Collected data entries:

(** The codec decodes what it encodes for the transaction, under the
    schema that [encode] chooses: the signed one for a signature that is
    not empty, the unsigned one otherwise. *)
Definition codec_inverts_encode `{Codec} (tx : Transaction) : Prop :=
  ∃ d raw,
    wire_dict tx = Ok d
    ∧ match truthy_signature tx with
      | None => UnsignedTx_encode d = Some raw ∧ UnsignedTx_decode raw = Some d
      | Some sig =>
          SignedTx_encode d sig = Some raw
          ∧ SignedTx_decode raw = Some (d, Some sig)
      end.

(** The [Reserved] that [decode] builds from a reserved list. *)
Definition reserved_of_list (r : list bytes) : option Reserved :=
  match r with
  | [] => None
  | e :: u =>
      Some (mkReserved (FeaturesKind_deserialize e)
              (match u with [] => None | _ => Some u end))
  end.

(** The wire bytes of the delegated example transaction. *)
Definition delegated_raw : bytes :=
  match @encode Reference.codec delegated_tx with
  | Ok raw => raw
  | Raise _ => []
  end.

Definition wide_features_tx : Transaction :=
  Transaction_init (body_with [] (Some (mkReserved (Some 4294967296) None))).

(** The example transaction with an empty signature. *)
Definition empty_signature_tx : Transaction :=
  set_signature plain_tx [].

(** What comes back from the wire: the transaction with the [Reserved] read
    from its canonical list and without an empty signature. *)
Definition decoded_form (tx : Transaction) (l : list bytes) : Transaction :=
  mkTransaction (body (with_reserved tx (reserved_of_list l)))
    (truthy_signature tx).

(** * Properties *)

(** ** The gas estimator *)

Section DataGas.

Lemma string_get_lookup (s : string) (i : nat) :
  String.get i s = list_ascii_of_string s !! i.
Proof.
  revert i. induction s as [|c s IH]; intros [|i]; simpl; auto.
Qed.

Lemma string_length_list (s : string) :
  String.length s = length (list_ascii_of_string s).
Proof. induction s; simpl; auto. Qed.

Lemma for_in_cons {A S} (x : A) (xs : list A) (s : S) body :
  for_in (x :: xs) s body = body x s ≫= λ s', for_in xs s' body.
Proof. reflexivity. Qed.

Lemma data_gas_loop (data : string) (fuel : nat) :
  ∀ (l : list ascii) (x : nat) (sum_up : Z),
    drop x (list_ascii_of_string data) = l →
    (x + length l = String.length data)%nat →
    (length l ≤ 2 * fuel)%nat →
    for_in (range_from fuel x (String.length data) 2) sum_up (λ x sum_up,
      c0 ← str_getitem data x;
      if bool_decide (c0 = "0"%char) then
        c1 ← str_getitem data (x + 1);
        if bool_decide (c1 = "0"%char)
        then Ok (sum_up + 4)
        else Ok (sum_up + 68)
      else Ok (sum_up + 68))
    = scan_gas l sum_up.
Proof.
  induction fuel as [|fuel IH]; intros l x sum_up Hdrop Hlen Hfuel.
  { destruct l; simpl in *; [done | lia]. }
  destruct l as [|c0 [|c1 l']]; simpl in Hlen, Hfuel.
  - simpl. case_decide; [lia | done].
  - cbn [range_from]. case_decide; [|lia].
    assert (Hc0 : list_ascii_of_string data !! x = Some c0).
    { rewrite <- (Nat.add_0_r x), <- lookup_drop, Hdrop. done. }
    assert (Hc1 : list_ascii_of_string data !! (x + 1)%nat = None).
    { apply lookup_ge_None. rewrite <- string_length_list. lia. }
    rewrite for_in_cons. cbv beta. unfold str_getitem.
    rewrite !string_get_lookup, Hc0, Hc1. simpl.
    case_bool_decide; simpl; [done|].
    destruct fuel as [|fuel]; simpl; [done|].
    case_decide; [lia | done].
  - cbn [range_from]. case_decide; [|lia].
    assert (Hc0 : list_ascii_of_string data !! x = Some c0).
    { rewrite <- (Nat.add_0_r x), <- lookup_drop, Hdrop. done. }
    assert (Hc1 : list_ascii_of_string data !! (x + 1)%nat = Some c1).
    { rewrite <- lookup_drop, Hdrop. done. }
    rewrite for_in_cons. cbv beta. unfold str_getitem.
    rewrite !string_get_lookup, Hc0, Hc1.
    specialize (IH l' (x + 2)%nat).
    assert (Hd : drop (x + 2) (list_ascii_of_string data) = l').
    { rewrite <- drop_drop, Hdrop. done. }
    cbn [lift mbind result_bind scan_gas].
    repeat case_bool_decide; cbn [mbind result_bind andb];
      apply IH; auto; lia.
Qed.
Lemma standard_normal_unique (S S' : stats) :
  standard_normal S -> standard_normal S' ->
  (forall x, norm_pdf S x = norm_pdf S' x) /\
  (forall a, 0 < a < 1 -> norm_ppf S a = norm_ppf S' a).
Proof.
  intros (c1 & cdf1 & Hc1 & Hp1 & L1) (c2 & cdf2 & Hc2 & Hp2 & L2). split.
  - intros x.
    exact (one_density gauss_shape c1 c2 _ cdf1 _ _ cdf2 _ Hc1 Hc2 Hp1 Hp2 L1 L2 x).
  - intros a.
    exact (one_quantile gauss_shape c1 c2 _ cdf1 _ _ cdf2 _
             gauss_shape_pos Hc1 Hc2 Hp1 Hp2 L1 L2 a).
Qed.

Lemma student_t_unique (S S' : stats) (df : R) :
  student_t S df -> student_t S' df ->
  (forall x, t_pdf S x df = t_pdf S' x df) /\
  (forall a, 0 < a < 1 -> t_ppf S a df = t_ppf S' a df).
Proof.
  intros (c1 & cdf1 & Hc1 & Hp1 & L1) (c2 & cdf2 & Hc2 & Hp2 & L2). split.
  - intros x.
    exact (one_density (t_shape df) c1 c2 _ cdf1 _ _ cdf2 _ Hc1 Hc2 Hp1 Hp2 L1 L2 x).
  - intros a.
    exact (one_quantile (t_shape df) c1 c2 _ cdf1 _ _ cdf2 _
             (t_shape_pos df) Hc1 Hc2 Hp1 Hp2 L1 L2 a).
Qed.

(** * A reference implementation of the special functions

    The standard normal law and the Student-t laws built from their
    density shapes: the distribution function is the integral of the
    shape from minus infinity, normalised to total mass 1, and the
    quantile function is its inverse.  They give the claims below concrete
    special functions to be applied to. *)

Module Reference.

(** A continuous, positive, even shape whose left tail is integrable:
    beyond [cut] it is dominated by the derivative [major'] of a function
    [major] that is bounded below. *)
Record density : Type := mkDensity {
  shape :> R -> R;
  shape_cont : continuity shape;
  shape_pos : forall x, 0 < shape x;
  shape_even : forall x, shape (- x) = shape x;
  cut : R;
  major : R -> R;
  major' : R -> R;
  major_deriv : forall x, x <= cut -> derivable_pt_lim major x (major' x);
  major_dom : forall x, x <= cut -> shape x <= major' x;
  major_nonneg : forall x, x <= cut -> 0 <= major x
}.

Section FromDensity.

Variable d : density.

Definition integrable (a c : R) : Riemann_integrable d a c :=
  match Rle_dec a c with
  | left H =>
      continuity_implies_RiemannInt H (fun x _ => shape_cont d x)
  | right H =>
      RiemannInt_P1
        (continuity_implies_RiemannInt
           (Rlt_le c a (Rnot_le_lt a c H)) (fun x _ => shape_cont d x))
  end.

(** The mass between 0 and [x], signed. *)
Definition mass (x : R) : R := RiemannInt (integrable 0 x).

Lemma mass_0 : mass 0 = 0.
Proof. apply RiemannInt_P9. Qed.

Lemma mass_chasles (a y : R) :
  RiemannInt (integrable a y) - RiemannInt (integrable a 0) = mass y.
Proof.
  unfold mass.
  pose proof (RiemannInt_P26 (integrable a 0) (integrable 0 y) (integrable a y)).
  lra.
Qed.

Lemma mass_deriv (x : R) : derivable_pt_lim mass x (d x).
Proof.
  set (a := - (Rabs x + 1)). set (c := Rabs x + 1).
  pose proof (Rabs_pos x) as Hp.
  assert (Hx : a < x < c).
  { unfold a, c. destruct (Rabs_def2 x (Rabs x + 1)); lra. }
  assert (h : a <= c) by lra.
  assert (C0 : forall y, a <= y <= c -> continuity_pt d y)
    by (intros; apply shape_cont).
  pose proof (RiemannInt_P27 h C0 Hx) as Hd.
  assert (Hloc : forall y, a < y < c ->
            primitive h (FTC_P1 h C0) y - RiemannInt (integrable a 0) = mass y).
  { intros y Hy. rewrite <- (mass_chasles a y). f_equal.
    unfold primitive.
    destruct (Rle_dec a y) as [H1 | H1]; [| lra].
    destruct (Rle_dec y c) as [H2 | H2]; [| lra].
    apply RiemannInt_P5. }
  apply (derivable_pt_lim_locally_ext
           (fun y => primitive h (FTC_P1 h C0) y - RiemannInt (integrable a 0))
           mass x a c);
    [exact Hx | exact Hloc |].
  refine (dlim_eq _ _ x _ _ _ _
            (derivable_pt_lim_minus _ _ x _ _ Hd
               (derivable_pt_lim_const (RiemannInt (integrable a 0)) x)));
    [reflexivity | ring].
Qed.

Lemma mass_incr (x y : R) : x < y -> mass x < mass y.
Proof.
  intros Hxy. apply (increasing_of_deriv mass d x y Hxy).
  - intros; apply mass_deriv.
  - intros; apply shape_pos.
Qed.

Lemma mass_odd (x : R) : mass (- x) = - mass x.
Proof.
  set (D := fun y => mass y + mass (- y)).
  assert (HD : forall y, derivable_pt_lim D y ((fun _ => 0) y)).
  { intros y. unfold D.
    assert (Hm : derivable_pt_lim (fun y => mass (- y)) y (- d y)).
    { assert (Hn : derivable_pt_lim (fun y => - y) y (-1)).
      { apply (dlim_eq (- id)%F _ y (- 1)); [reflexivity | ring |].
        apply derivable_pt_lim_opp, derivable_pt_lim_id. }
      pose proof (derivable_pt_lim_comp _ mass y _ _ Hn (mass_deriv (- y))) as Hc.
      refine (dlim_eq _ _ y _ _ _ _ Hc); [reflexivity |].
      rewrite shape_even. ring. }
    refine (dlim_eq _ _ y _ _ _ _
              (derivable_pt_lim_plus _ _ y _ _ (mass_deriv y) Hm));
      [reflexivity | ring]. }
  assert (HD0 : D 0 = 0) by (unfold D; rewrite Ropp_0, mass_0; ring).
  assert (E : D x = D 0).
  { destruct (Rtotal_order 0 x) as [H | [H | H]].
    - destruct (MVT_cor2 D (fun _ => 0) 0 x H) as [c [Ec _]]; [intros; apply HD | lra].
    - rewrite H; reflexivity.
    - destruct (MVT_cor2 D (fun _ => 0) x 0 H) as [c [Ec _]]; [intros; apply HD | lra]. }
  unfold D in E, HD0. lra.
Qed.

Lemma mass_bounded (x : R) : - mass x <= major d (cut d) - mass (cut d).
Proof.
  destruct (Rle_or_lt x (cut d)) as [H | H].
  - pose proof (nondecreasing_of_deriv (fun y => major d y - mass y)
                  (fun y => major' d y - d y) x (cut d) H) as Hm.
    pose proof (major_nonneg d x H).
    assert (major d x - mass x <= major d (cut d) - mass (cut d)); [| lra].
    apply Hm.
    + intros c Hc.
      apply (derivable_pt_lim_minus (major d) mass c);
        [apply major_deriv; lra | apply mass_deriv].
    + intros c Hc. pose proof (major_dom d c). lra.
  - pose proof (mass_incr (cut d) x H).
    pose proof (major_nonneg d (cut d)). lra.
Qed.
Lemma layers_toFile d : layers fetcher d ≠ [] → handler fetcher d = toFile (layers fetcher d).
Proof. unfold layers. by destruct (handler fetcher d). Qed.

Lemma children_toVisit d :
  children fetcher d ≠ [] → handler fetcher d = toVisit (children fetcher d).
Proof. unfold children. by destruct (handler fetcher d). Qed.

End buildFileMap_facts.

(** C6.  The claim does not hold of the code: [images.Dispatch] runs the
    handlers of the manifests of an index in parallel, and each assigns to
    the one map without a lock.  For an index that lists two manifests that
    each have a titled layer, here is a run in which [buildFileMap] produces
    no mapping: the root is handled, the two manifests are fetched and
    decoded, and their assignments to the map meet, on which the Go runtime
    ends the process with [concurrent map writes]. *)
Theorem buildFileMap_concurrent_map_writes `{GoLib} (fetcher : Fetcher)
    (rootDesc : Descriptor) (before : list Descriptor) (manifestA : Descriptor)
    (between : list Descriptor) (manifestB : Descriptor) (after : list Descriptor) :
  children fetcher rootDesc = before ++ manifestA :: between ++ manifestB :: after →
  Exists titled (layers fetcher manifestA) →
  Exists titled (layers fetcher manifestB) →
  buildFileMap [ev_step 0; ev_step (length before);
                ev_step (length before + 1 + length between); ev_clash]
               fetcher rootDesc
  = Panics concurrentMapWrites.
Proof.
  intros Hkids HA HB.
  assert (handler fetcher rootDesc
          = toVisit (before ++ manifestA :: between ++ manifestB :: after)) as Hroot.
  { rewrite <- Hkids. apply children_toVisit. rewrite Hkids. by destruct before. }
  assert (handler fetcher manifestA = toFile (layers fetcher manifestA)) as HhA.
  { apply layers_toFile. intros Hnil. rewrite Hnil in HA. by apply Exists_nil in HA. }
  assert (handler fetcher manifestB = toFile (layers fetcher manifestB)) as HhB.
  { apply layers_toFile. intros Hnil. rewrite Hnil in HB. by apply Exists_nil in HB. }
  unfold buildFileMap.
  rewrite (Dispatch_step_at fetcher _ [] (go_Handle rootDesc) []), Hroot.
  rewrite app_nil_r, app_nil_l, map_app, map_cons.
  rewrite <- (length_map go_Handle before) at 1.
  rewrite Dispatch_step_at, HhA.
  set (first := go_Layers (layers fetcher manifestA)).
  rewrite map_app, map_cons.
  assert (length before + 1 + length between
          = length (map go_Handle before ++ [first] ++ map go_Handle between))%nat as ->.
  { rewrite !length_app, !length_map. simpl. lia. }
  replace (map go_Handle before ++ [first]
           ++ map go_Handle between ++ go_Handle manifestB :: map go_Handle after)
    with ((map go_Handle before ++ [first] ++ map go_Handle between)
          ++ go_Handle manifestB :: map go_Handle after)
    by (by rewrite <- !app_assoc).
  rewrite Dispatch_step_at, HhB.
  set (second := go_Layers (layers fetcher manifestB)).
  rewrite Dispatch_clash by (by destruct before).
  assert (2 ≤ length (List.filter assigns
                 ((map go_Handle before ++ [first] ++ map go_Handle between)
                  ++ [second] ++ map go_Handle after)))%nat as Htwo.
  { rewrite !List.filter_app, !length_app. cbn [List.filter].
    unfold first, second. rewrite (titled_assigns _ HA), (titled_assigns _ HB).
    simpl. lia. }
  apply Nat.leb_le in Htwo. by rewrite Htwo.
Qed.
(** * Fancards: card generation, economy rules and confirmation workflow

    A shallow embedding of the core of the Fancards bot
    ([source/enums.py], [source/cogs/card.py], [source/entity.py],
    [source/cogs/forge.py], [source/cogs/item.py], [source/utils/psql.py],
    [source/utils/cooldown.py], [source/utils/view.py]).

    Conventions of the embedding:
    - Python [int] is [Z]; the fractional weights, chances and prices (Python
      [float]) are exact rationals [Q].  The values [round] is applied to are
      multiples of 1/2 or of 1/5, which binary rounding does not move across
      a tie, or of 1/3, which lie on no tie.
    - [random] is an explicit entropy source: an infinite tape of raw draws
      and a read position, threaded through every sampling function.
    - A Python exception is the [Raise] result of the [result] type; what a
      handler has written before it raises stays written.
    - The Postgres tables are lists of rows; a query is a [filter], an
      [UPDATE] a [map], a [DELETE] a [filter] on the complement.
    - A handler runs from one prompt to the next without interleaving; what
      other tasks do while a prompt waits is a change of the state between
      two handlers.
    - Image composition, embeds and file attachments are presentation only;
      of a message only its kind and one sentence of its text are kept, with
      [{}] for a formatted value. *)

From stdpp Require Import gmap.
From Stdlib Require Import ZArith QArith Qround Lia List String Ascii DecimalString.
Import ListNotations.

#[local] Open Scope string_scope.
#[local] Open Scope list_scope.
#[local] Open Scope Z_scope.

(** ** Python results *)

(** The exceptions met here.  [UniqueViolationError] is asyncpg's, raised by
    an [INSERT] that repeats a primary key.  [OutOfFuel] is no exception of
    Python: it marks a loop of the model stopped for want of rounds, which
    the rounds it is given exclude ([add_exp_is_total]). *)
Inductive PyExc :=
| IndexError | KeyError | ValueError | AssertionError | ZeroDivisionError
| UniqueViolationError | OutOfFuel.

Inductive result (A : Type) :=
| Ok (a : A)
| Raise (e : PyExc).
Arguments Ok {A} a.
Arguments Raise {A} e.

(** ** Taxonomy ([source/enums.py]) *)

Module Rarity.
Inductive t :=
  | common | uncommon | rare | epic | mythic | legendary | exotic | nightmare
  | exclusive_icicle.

PROBLEM DETAILS: Among the entries above, copy exactly only the lines starting with the one containing "assert (h : a <= c) by lra." and going through the one containing "(derivable_pt_lim_minus _ _", both ends included.

FINISHED TASK:
  assert (h : a <= c) by lra.
  assert (C0 : forall y, a <= y <= c -> continuity_pt d y)
    by (intros; apply shape_cont).
  pose proof (RiemannInt_P27 h C0 Hx) as Hd.
  assert (Hloc : forall y, a < y < c ->
            primitive h (FTC_P1 h C0) y - RiemannInt (integrable a 0) = mass y).
  { intros y Hy. rewrite <- (mass_chasles a y). f_equal.
    unfold primitive.
    destruct (Rle_dec a y) as [H1 | H1]; [| lra].
    destruct (Rle_dec y c) as [H2 | H2]; [| lra].
    apply RiemannInt_P5. }
  apply (derivable_pt_lim_locally_ext
           (fun y => primitive h (FTC_P1 h C0) y - RiemannInt (integrable a 0))
           mass x a c);
    [exact Hx | exact Hloc |].
  refine (dlim_eq _ _ x _ _ _ _
            (derivable_pt_lim_minus _ _ x _ _ Hd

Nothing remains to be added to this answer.